Assignment: Please copy out every line in the records below that includes the word "erewrite".

[Collected data]
****************

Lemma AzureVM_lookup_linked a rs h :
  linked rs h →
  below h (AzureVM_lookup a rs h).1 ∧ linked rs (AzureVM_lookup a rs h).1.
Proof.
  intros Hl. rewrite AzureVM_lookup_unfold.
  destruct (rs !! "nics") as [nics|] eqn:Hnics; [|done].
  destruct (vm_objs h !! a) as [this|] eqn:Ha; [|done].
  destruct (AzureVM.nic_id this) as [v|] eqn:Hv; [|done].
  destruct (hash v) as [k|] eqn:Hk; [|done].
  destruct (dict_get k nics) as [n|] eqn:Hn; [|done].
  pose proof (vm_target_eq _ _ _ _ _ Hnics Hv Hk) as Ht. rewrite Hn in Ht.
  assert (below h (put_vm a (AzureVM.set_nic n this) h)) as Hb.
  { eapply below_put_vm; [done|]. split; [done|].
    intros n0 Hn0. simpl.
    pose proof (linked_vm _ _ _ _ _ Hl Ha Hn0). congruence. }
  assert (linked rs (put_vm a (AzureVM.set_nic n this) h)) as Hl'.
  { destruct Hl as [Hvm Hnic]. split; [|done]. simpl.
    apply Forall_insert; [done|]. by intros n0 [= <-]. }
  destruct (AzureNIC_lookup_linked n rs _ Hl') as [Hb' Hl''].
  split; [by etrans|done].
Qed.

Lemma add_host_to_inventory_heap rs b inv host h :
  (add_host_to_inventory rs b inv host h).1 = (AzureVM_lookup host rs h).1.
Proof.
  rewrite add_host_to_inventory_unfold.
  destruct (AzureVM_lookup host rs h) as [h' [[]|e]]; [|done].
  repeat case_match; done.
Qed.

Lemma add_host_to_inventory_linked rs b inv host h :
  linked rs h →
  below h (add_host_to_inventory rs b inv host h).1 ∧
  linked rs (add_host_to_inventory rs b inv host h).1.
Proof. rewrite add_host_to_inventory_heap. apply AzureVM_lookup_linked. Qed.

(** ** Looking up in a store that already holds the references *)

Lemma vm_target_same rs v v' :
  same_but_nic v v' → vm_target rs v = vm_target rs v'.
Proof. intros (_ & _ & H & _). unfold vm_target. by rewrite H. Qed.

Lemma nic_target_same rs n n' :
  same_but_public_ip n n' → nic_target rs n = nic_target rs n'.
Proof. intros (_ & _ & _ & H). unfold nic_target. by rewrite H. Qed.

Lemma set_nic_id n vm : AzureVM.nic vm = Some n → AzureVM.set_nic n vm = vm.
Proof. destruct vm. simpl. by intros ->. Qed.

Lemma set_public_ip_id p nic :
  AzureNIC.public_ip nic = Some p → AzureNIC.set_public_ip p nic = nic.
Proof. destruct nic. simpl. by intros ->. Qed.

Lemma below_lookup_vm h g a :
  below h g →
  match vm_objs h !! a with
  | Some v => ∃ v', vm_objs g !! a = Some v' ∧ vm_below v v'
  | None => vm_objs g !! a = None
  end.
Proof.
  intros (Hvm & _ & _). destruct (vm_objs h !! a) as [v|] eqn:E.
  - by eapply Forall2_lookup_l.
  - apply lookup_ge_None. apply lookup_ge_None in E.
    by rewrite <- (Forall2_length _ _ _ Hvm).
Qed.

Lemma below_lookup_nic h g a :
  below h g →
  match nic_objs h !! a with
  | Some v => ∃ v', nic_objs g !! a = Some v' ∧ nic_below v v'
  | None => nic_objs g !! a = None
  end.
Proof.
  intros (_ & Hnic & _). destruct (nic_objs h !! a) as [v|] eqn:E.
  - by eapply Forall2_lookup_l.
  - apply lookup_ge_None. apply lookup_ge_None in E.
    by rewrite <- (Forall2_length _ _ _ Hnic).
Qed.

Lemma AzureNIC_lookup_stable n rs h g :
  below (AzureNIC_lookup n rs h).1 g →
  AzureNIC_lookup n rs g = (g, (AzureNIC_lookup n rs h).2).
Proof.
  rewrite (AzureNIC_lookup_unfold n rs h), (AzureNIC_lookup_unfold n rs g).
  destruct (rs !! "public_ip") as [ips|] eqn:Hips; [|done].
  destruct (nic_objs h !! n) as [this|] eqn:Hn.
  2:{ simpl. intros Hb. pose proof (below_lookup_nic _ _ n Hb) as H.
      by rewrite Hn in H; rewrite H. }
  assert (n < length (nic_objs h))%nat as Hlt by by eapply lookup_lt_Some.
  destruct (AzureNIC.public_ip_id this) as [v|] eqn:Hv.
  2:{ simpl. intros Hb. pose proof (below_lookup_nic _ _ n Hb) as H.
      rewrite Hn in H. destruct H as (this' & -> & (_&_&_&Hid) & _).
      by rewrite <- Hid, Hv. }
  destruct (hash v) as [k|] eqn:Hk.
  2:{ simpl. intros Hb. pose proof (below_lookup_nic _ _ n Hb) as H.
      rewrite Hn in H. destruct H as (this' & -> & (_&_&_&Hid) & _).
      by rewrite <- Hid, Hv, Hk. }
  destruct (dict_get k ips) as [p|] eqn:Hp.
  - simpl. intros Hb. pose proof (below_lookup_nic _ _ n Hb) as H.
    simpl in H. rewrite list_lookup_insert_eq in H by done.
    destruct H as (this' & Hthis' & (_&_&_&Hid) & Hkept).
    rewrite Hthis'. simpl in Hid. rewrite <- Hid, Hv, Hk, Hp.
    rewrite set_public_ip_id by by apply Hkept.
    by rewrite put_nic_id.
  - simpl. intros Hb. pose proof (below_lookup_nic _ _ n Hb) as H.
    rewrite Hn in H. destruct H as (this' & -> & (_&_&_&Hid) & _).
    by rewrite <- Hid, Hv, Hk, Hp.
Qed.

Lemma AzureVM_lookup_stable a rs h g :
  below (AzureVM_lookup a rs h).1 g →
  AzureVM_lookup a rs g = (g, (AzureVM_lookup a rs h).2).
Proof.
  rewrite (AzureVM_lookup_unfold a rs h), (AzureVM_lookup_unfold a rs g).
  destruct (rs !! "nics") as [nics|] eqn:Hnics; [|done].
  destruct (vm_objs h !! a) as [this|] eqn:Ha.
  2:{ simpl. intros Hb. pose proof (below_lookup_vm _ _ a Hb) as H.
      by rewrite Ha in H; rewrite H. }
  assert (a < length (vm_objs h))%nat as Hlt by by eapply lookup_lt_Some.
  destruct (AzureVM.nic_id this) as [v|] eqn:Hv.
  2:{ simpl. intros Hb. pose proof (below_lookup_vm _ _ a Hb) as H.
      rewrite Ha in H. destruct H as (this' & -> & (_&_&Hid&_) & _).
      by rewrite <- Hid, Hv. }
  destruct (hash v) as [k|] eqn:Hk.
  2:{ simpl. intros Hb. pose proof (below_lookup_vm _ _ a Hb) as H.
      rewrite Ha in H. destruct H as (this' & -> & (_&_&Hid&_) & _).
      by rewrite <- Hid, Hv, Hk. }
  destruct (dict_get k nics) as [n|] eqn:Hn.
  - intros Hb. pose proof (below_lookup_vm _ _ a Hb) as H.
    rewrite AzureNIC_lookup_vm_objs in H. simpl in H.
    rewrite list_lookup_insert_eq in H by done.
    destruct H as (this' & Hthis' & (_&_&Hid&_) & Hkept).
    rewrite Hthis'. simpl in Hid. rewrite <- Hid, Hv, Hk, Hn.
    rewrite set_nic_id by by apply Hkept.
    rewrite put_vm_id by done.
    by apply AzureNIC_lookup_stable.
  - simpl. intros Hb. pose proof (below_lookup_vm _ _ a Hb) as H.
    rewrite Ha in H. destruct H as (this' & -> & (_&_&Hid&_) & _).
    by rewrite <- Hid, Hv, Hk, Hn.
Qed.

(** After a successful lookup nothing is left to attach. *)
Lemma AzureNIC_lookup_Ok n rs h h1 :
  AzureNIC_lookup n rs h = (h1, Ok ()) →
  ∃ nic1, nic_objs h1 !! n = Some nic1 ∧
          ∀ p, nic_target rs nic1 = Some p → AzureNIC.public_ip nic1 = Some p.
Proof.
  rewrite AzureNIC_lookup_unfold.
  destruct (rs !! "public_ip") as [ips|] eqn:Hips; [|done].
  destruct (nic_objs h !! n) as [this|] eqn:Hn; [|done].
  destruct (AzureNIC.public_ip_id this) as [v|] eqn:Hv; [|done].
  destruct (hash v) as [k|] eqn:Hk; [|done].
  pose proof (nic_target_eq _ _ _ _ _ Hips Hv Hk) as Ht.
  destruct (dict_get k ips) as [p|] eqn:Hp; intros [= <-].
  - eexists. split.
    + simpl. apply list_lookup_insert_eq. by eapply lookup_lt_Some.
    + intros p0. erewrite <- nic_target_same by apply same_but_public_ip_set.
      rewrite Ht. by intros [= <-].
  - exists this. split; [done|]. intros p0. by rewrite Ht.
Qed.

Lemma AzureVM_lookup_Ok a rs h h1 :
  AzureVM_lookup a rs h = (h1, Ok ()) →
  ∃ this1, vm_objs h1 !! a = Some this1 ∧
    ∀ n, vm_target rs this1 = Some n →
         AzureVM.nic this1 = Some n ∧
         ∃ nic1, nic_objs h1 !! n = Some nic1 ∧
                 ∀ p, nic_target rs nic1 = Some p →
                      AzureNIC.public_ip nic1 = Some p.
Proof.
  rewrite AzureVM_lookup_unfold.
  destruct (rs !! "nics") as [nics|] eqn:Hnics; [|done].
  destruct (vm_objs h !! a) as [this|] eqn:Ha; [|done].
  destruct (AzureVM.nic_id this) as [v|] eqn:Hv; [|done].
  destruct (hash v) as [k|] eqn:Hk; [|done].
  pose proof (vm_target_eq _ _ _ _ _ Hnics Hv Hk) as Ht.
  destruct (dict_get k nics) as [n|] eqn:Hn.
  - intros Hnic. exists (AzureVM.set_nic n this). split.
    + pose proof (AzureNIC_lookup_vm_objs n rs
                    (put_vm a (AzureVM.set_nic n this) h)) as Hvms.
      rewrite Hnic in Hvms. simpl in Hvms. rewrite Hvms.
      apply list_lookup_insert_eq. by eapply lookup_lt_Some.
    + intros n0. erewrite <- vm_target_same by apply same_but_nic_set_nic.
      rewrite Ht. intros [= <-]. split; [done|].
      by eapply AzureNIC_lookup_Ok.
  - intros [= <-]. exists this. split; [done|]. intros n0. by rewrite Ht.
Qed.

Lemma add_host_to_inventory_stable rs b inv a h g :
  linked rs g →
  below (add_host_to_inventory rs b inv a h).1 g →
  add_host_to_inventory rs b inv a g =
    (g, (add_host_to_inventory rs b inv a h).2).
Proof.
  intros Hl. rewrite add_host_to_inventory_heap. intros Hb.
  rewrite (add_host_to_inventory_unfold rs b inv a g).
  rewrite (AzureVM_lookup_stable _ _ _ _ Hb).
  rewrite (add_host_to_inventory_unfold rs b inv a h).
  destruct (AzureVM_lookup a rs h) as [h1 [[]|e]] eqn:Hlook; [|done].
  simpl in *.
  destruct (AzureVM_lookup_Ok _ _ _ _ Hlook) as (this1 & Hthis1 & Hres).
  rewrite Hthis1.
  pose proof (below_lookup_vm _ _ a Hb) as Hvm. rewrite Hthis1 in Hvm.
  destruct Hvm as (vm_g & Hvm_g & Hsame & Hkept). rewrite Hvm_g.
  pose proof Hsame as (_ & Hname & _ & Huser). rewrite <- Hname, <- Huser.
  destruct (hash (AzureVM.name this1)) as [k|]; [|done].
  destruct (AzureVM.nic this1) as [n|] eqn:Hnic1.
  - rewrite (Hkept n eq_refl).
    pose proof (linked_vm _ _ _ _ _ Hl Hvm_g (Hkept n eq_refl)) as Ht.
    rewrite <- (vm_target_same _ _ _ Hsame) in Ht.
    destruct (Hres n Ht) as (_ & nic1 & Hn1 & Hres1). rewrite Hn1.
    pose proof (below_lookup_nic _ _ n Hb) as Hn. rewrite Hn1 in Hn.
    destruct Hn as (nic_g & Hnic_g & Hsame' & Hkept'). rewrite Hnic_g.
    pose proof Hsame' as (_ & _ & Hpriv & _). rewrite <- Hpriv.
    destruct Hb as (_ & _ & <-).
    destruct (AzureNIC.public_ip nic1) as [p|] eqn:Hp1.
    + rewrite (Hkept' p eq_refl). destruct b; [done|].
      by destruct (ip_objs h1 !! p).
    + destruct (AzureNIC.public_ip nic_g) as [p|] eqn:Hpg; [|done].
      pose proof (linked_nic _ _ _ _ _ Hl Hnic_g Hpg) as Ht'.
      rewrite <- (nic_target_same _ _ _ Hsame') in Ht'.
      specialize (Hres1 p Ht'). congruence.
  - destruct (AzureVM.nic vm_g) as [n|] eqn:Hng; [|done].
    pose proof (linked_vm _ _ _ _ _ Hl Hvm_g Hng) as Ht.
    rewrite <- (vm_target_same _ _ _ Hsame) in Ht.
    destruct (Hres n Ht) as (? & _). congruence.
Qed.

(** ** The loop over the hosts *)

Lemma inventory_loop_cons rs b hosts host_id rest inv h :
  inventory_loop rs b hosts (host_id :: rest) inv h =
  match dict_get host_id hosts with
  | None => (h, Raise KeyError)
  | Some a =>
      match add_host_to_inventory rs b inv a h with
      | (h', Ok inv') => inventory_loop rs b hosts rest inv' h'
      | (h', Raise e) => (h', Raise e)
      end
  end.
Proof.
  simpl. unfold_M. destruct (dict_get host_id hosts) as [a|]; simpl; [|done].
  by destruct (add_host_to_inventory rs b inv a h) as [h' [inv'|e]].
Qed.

****************

Solution below:
    + intros p0. erewrite <- nic_target_same by apply same_but_public_ip_set.
    + intros n0. erewrite <- vm_target_same by apply same_but_nic_set_nic.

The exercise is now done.